Principal Investigator:

Surendra Saxena

Affiliation:

Florida International University, Uppsala universitet

Start Date:

2017-07-01

End Date:

2018-07-01

Primary Classification:

10304: Den kondenserade materiens fysik

Secondary Classification:

10403: Materialkemi

Tertiary Classification:

10105: Beräkningsmatematik

Webpage:

http://Www.cesmec.fiu.edu/

Allocation

Abstract

Water covers about 71% of Earth's surface. Among the terrestrial planets, more water is present on the earth than anywhere else. The origin of water on the earth is not understood. There are many mutually compatible hypotheses on the accumulation of water on Earth's surface over the past 4.6 billion years in sufficient quantity to form oceans.Recent measurements of the chemical composition of Moon rocks support that Earth was born with its water already present. A sizable quantity of water could have been in the material that formed Earth.Our recent work on the nature of the material that condensed in the region of the nebula where Earth may have formed shows that some hydrous minerals were part of the solids that condensed at low temperatures. These could be brucite, serpentines, amphiboles, micas and more. These minerals may subsequently be buried and become part of the Earth’s mantle ad even the core.
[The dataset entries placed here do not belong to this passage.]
(* ===== verification/Client.v ===== *)
(** * The client protocol: [crates/chronolog/src/client.rs]

    Requests, responses and their encodings. *)

From Stdlib Require Import ZArith Lia.
From stdpp Require Import base tactics list list_numbers gmap sets sorting.
From S2P Require Import Prelude Codec Types.

Open Scope Z_scope.

Abbreviation Bytes := (list Z).

Inductive ReadMode : Type := Linearizable | Lease | Stale.

Inductive Op : Type :=
| Get (key : Bytes) (mode : ReadMode)
| Put (key value : Bytes)
| Delete (key : Bytes)
| Cas (key : Bytes) (expect value : option Bytes)
| GetAt (key : Bytes) (version : Index).

Definition Op_is_read (o : Op) : bool :=
  match o with Get _ _ | GetAt _ _ => true | _ => false end.

Record Request : Type := mkRequest { rq_client_id : Z; rq_seq : Z; rq_op : Op }.

Inductive Outcome : Type :=
| Value (v : option Bytes)
| Applied (version : Index)
| CasFailed (actual : option Bytes)
| NotLeader (hint : option NodeId)
| Unavailable.

Record Response : Type := mkResponse { rp_client_id : Z; rp_seq : Z; rp_outcome : Outcome }.

#[export] Instance ReadMode_eq_dec : EqDecision ReadMode.
Proof. solve_decision. Defined.
#[export] Instance Op_eq_dec : EqDecision Op.
Proof. solve_decision. Defined.
#[export] Instance Request_eq_dec : EqDecision Request.
Proof. solve_decision. Defined.
#[export] Instance Outcome_eq_dec : EqDecision Outcome.
Proof. solve_decision. Defined.
#[export] Instance Response_eq_dec : EqDecision Response.
Proof. solve_decision. Defined.

(** ** Encoding *)

Definition mode_tag (m : ReadMode) : Z :=
  match m with Linearizable => 0 | Lease => 1 | Stale => 2 end.

Definition tag_mode (t : Z) : Parser ReadMode :=
  if t =? 0 then mret Linearizable
  else if t =? 1 then mret Lease
  else if t =? 2 then mret Stale
  else Parser_fail (BadTag t).

Definition Request_encode (q : Request) : Bytes :=
  let w := Writer_new |> Writer_u64 (rq_client_id q) |> Writer_u64 (rq_seq q) in
  match rq_op q with
  | Get key mode => w |> Writer_u8 0 |> Writer_bytes key |> Writer_u8 (mode_tag mode)
  | Put key value => w |> Writer_u8 1 |> Writer_bytes key |> Writer_bytes value
  | Delete key => w |> Writer_u8 2 |> Writer_bytes key
  | Cas key expect value =>
      w |> Writer_u8 3 |> Writer_bytes key
        |> Writer_opt Writer_bytes expect |> Writer_opt Writer_bytes value
  | GetAt key version => w |> Writer_u8 4 |> Writer_bytes key |> Writer_u64 version
  end.

Definition Op_decode : Parser Op :=
  t ← Reader_u8;
  if t =? 0 then key ← Reader_bytes; m ← Reader_u8; mode ← tag_mode m; mret (Get key mode)
  else if t =? 1 then key ← Reader_bytes; value ← Reader_bytes; mret (Put key value)
  else if t =? 2 then key ← Reader_bytes; mret (Delete key)
  else if t =? 3 then
    key ← Reader_bytes; expect ← Reader_opt Reader_bytes; value ← Reader_opt Reader_bytes;
    mret (Cas key expect value)
  else if t =? 4 then key ← Reader_bytes; version ← Reader_u64; mret (GetAt key version)
  else Parser_fail (BadTag t).

Definition Request_decoder : Parser Request :=
  client_id ← Reader_u64; seq ← Reader_u64; op ← Op_decode; mret (mkRequest client_id seq op).

Definition Request_decode (buf : Bytes) : result DecodeError Request :=
  (Request_decoder (Reader_new buf)).1.

Definition Response_encode (p : Response) : Bytes :=
  let w := Writer_new |> Writer_u64 (rp_client_id p) |> Writer_u64 (rp_seq p) in
  match rp_outcome p with
  | Value v => w |> Writer_u8 0 |> Writer_opt Writer_bytes v
  | Applied version => w |> Writer_u8 1 |> Writer_u64 version
  | CasFailed actual => w |> Writer_u8 2 |> Writer_opt Writer_bytes actual
  | NotLeader hint => w |> Writer_u8 3 |> Writer_opt Writer_u32 hint
  | Unavailable => w |> Writer_u8 4
  end.

Definition Outcome_decode : Parser Outcome :=
  t ← Reader_u8;
  if t =? 0 then v ← Reader_opt Reader_bytes; mret (Value v)
  else if t =? 1 then version ← Reader_u64; mret (Applied version)
  else if t =? 2 then actual ← Reader_opt Reader_bytes; mret (CasFailed actual)
  else if t =? 3 then hint ← Reader_opt Reader_u32; mret (NotLeader hint)
  else if t =? 4 then mret Unavailable
  else Parser_fail (BadTag t).

Definition Response_decoder : Parser Response :=
  client_id ← Reader_u64; seq ← Reader_u64; outcome ← Outcome_decode;
  mret (mkResponse client_id seq outcome).

Definition Response_decode (buf : Bytes) : result DecodeError Response :=
  (Response_decoder (Reader_new buf)).1.

(** * Theorems *)

Definition Op_ok (o : Op) : Prop :=
  match o with
  | Get k _ | Delete k => fits_u32 k
  | Put k v => fits_u32 k /\ fits_u32 v
  | Cas k e v => fits_u32 k /\ opt_ok fits_u32 e /\ opt_ok fits_u32 v
  | GetAt k v => fits_u32 k /\ is_u64 v
  end.
Definition Request_ok (q : Request) : Prop :=
  is_u64 (rq_client_id q) /\ is_u64 (rq_seq q) /\ Op_ok (rq_op q).
Definition Outcome_ok (o : Outcome) : Prop :=
  match o with
  | Value v | CasFailed v => opt_ok fits_u32 v
  | Applied v => is_u64 v
  | NotLeader h => opt_ok is_u32 h
  | Unavailable => True
  end.
Definition Response_ok (p : Response) : Prop :=
  is_u64 (rp_client_id p) /\ is_u64 (rp_seq p) /\ Outcome_ok (rp_outcome p).

#[export] Instance Op_ok_dec o : Decision (Op_ok o).
Proof. destruct o; simpl; apply _. Defined.
#[export] Instance Request_ok_dec q : Decision (Request_ok q).
Proof. unfold Request_ok. apply _. Defined.
#[export] Instance Outcome_ok_dec o : Decision (Outcome_ok o).
Proof. destruct o; simpl; apply _. Defined.
#[export] Instance Response_ok_dec p : Decision (Response_ok p).
Proof. unfold Response_ok. apply _. Defined.

Lemma parses_mode {B} m (k : ReadMode -> Parser B) y :
  parses (k m) [] y -> parses (t ← Reader_u8; mode ← tag_mode t; k mode) [mode_tag m] y.
Proof.
  intros Hk. destruct m;
    (eapply parses_bind_end; [apply parses_u8; by_decide|exact Hk]).
Qed.

Lemma parses_request q : Request_ok q -> parses Request_decoder (Request_encode q) q.
Proof.
  destruct q as [c s o]. intros (Hc & Hs & Ho). unfold Request_encode, Request_decoder. simpl in *.
  destruct o as [k m|k v|k|k e v|k v]; simpl in Ho; destruct_and?; writer_fields;
    (eapply parses_bind; [by auto with codec|]; eapply parses_bind; [by auto with codec|];
     eapply parses_bind_end; [unfold Op_decode; parse_tag; try solve [parse_fields]|apply parses_ret]).
  eapply parses_bind; [eauto with codec|]. apply parses_mode, parses_ret.
Qed.

Lemma parses_response p : Response_ok p -> parses Response_decoder (Response_encode p) p.
Proof.
  destruct p as [c s o]. intros (Hc & Hs & Ho). unfold Response_encode, Response_decoder.
  simpl in *. destruct o as [v|v|v|h|]; simpl in Ho; writer_fields;
    (eapply parses_bind; [by auto with codec|]; eapply parses_bind; [by auto with codec|];
     eapply parses_bind_end; [unfold Outcome_decode; parse_tag; parse_fields|apply parses_ret]).
Qed.

(** Decoding the whole of an encoded message. *)
Lemma parses_whole {A} (p : Parser A) bs x : parses p bs x -> (p (Reader_new bs)).1 = Ok x.
Proof. intros H. rewrite (H (Reader_new bs) []); [done|]. unfold rest_of. simpl. by rewrite app_nil_r. Qed.

Lemma rt_response p : Response_ok p -> (Response_decoder (Reader_new (Response_encode p))).1 = Ok p.
Proof. intros Hp. by apply parses_whole, parses_response. Qed.

#[export] Instance Bounded_tag_mode t : Bounded (tag_mode t).
Proof. unfold tag_mode. apply _. Qed.
#[export] Instance Bounded_Request_decoder : Bounded Request_decoder.
Proof. unfold Request_decoder, Op_decode. apply _. Qed.
#[export] Instance Bounded_Response_decoder : Bounded Response_decoder.
Proof. unfold Response_decoder, Outcome_decode. apply _. Qed.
However to demonstrate this by calculation of chemical equilibrium by Gibbs energy minimization, we need to have equations of state for these minerals. The primary objective of this proposal is to calculate equations of state for different hydrous minerals using DFT code. Examples of these minerals are talc, antigorite, anthophyllite, phlogopite and others. Another focus of this project is on developing a novel ab initio approach, which can quickly design new high performance structural alloys for the application of FE power plants. In the current project, we will mainly take in charge of high-throughput DFT simulations and computational thermodynamics of the selected multicomponent alloy systems for the FE power plant applications.